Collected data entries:
(* ===== verification/Prelude.v ===== *)
(** * A verification library for the paging kernel of OS/161

    The program is the kernel of OS/161 2.0.3 (src/os161-base-2.0.3/kern), configured by
    kern/conf/PAGING: a teaching kernel for a MIPS machine to which a demand-paging virtual
    memory system, processes with waitpid, and open files were added.  The library models
    the kernel's own logic in C as functions on explicit state and proves what makes each
    part correct.

    ** How C becomes Rocq

    - A w-bit unsigned integer is a [Z]; every operation that can leave the range is written
      with its wrap-around ([u32], [u16], [u8]).  Bits are [Z.land], [Z.lor], [Z.testbit].
    - A kernel function is a computation [M S A] over the state [S] it can reach: it returns
      ([Done]), stops the machine ([Halt], with [Panic] or [AssertFailed]), runs into
      undefined behaviour ([Halt (Undefined _)]: a null or dangling pointer, an index out of
      range), ends the thread ([Exited]), or, for loops that are not structural, exhausts the
      fuel of the model ([OutOfFuel]).  Error codes are returned values, as in C.
    - Heap objects are finite maps from addresses to records, so that aliasing, double frees
      and dangling pointers mean what they mean in C; 0 is NULL.
    - What a part of the kernel does not see is a parameter: the vnode operations for system
      calls and the pager ([Machine.VnodeOps], with [VnodeLaws]), the file systems for the VFS
      layer ([Vnode.FileSystem], with [FileSystemLaws]), the answers of the disk hardware
      ([Lhd.LhdHardware], with [LhdLaws]), what other threads do while one waits.  The page
      allocator and the kernel heap call each other; the classes [HeapState], [FreePages] and
      [AllocPages] of [Kmalloc], with [FreeLaws] and [AllocLaws], are the interface between
      them, and [Coremap] and [Replacement] discharge it.

    ** The parts, and the files that model them

    Virtual memory.  A page fault enters [vm_fault]; it finds the segment, creates the inner
    page table, gets a frame (evicting a page to the swap file when none is free), loads it
    from the program file, the swap file or with zeros, and enters it in the TLB.
    - [Bitmap]: kern/lib/bitmap.c; [bitmap_alloc] refines a finite set.
    - [Vmstats]: kern/vm/vmstats.c, the counters and the report.
    - [Tlb]: kern/vm/vm_tlb.c over the processor's 64 entries.
    - [Ram]: kern/arch/mips/vm/ram.c, memory before the VM system runs.
    - [Segments]: kern/vm/segments.c and the segments addrspace.c sets up.
    - [Kmalloc], [KmallocProofs]: kern/vm/kmalloc.c, the sub-page allocator, its page
      references and free lists; heap invariant, disjointness of blocks.
    - [Machine]: the kernel state ([kstate]); one field per static variable or object table.
    - [Swapfile], [Coremap], [Vm], [Addrspace]: kern/vm/swapfile.c, coremap.c, vm.c with
      pt.c, addrspace.c with kern/syscall/loadelf.c.
    - [VmInv] (the invariant [kinv] and its preservation by the small steps),
      [Replacement] (eviction and allocation), [FaultProofs], [FirstTouch],
      [AddrspaceProofs], [Termination]: the proofs.
    - [VmTheorems], [MemTheorems]: the theorems.  A fault changes the bytes of no page that
      has contents, keeps the invariant (no frame and no swap slot has two owners), leaves
      the page mapped, gives a new page the bytes of the program, and ends; replacement is
      first in first out and loses no byte; frames and heap blocks handed out are nobody
      else's; what goes out to the swap file comes back.
    - [Usermode]: kern/syscall/runprogram.c and the exceptions of trap.c, with the processor's
      side of a TLB miss: a started program reads the bytes of its file.

    Processes and threads.
    - [Objects]: kstrdup, wait channels, creation and destruction of semaphores, locks and
      condition variables (kern/thread/synch.c, thread.c) on the kernel heap.
    - [Synch]: the operations of synch.c as steps of threads that interleave; mutual
      exclusion, no lost wakeup, in every reachable state.
    - [Threadlist]: kern/thread/threadlist.c, doubly linked lists on a heap of nodes; they
      implement sequences, and two lists never share a node.
    - [Threads]: kern/thread/thread.c and clock.c, the scheduler of several processors, cut
      into the sections that the run queue locks make; [ThreadsProofs] the steps
      and the invariant, [ThreadsSteps] its preservation, [ThreadsTheorems]: no
      section fails, every thread is in one place, migration never takes a thread from under
      a processor, an idle processor is woken, threads run in turn.
    - [Spl]: kern/thread/spl.c and spinlock.c, interrupt levels and spinlocks through context
      switches and interrupts: interrupts are off exactly while somebody wants them off.
    - [Hangman]: kern/thread/hangman.c, the deadlock detector (not configured): no cycle of
      waits is ever recorded, and a wait that would close one is always reported.
    - [Proc]: kern/proc/proc.c and kern/syscall/proc_syscalls.c; [ProcProofs],
      [ProcTheorems]: process ids, creation and destruction, waitpid.

    Files.
    - [FileSyscalls], [FileTheorems]: kern/syscall/file_syscalls.c, open files and
      descriptors over the vnode interface.
    - [Copyinout]: kern/vm/copyinout.c; user pointers cannot reach kernel memory.
    - [Uio]: kern/lib/uio.c; transfers across lists of buffers.
    - [Lhd]: kern/dev/lamebus/lhd.c, the disk driver.
    - [Sfs]: kern/fs/sfs: sfs_balloc.c, sfs_bmap.c, sfs_io.c, sfs_dir.c; [SfsFormat] the
      on-disk format; [SfsProofs] blocks, the free map and the block map of a file; [SfsIo]
      transfers; [SfsTrunc] truncation; [SfsDir] directories as finite maps from names to
      inode numbers; [SfsTheorems] reads and writes.  A read delivers the file's bytes, a
      write changes exactly its range and no other file, what was written is read back,
      truncation frees exactly what the file loses, link, unlink and lookup are insert,
      delete and lookup of the map.
    - [SfsVnops]: sfs_inode.c and sfs_vnops.c with the reference counts of kern/vfs/vnode.c;
      [SfsVolume] the consistency of a whole volume (every block has one owner, every vnode
      in memory agrees with its inode), [SfsObjects] loading, making and reclaiming vnodes,
      [SfsRefs] the references each operation takes and gives back, [SfsTree] and
      [SfsTreeTheorems] the root directory as a finite map from names to files whose link
      counts are the numbers of their names; creat, link, remove, rename, lookup, write and
      truncate keep it, change it as their names say, and lose no block on any error path.
    - [SfsFsops]: sfs_fsops.c; sync writes everything, and a volume survives unmount and
      mount.

    The VFS layer.  A path enters [vfs_open] and its like, which find the device and the file
    system and call its vnodes' operations.
    - [Vnode]: kern/include/vnode.h, fs.h, device.h and kern/vfs/vfsfail.c: the operation
      tables, and the classes [FileSystem] and [DeviceOps] that a file system and a device
      instantiate.
    - [Vfs]: kern/vfs/device.c, vfslist.c, vfslookup.c, vfscwd.c, vfspath.c, for any file
      system.  [Wp] is the program logic its proofs use.
    - [VfsProofs]: the class [FileSystemLaws], what a file system promises about references,
      and the invariant [vfs_ok] with its preservation by every operation; [VfsTheorems]: a
      step relation over all calls, the invariant of every reachable state, that every call
      returns there with the references it documents, and that device names are resolved and
      kept apart; [VfsPaths]: a path into a file system is the file system's own operations.
    - [SfsVfs]: SFS and the disk as instances, with [FileSystemLaws] proved for SFS;
      [SfsPaths]: opening, creating and removing files of a mounted SFS volume by path, and
      unmounting and mounting it, end to end.
    - [Biglock]: the recursive lock that serialises the layer, over the locks of [Synch].

    Userland semaphores: semfs, a file system whose files are semaphores.
    - [Semfs]: kern/fs/semfs: semaphores, directory entries and vnodes in three tables, names,
      references, P as reading and V as writing; an instance of [Vnode.FileSystem].
    - [SemfsProofs] (with the module [SemfsNames]), [SemfsTheorems]: the volume is a map of named counting
      semaphores with reference counts; every request does to it what its name says.
    - [SemfsThreads]: readers and writers of one semaphore interleaved: nothing is taken that
      was not given, a reader that is alone is always served.

    Libraries.
    - [CString]: common/libc/string on a memory of bytes: the block functions
      copy and fill exactly their blocks, memmove also where they overlap; the string functions
      are those of lists of bytes; strtok_r cuts a string into its words.
    - [Printf], [PrintfTheorems]: common/libc/printf and atoi.c: the state
      machine of __vprintf sends its client the text of a reference rendering; vsnprintf stays
      inside its buffer; atoi reads back what snprintf prints.
    - [Array]: kern/lib/array.c on a heap: growing arrays are lists.
    - [Timespec]: kern/lib/time.c.  [Kgets]: kern/lib/kgets.c, line editing.
    - [Menu]: the command line of kern/main/menu.c, from the bytes of the line to the calls.
    - [Malloc], [MallocTheorems]: userland/lib/libc/stdlib/malloc.c, the heap of
      a user program over sbrk: a map from pointers to sizes.  [Qsort]: qsort.c beside it.

    [ExampleMachine], [ExampleVolume] (with [ExampleTree]) and [ExampleVfs] are a running machine of
    eighteen frames, a small volume, its files and names, and a VFS layer with it: every
    theorem with hypotheses is applied there to a concrete execution.

    ** Fuel and bounds

    [coremap_alloc] makes at most two passes (a replacement leaves a free frame), [pop_victim]
    gets one unit per queued frame, [coremap_kalloc] one per frame that can be evicted,
    [uiomove] two per buffer, the string functions of [CString] one per byte of
    memory, [kgets] one per character typed, [hangman_check] one per actor,
    [malloc] one per eight bytes of heap, [qsort] one per element, [user_load] two (a load and its
    repetition), [grow] one per doubling in 32 bits; [Termination], [vm_fault_ends] and [uiomove_correct] show that
    this is enough, as do [hangman_exact],
    [malloc_refines] and [qsort_correct] for theirs.  The wait of [proc_wait] is bounded by what the other threads do, which
    is its parameter: without an exit it does not end.  Loops over arrays are structural.
    The SFS theorems assume a volume of
    less than 2^23 blocks (4 GB): above it, [sfs_blockio] computes disk offsets in 32 bits.

    ** Theorems about faults of the code

    Some theorems state what the code does where it does not do what it means to: the TLB
    entry that survives an eviction ([coremap_replace_stale_tlb]), the use after free in
    waitpid ([sys_waitpid_reads_freed]), the pid past the end of the table
    ([proc_find_by_pid_cases]), descriptor 128 ([file_descriptor_errors]), the write that a
    media error loses ([sfs_write_error_lost]), the block that truncation keeps
    ([sfs_itrunc_keeps_one_more]), the segment search that accepts the address behind the
    end ([find_segment_accepts_vtop]), the interprocessor interrupt that is lost
    ([shutdown_request_lost]), the reader of a semfs semaphore that is never woken
    ([semfs_lost_wakeup]), the null pointer at unmount ([semfs_unmount_spec],
    [semfs_unmount_null]), the creation that reports success and makes nothing
    ([semfs_creat_silent]), zeros behind a number ([left_zero_field]), the array that grows for
    ever ([array_preallocate_hangs]), the sizes that malloc rounds to nothing
    ([malloc_rounds_to_zero], [malloc_huge]).

    ** Not modelled

    Devices other than the disk, saved registers and the code that switches them,
    the dispatch of system calls and what [mips_trap] leaves for the assembly, dumbvm and the
    passing of arguments to programs (not configured), the time system call, kernel startup and
    tests, user programs and their C library but for malloc and qsort.  Of kprintf, the console
    client only; of the menu, not the commands.
    [Synch] and [Threads] take the sections that spinlocks protect as atomic, which [Spl]
    justifies on each processor; elsewhere one thread at a time is inside the modelled code,
    as [vfs_biglock] and the VM locks provide.  Interfaces meet in two places only by their laws: the system calls and the pager use open
    files through [Machine.VnodeOps], the VFS layer uses file systems through [Vnode]. *)

From stdpp Require Export base gmap sets list strings fin_maps.
From Stdlib Require Export ZArith Lia.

Work order ->
Write out exactly the lines above between the line with "for any file" and the line with "returns there with", inclusive, and nothing beyond them.

Answer to this exercise ->
    - [Vfs]: kern/vfs/device.c, vfslist.c, vfslookup.c, vfscwd.c, vfspath.c, for any file
      system.  [Wp] is the program logic its proofs use.
    - [VfsProofs]: the class [FileSystemLaws], what a file system promises about references,
      and the invariant [vfs_ok] with its preservation by every operation; [VfsTheorems]: a
      step relation over all calls, the invariant of every reachable state, that every call
      returns there with the references it documents, and that device names are resolved and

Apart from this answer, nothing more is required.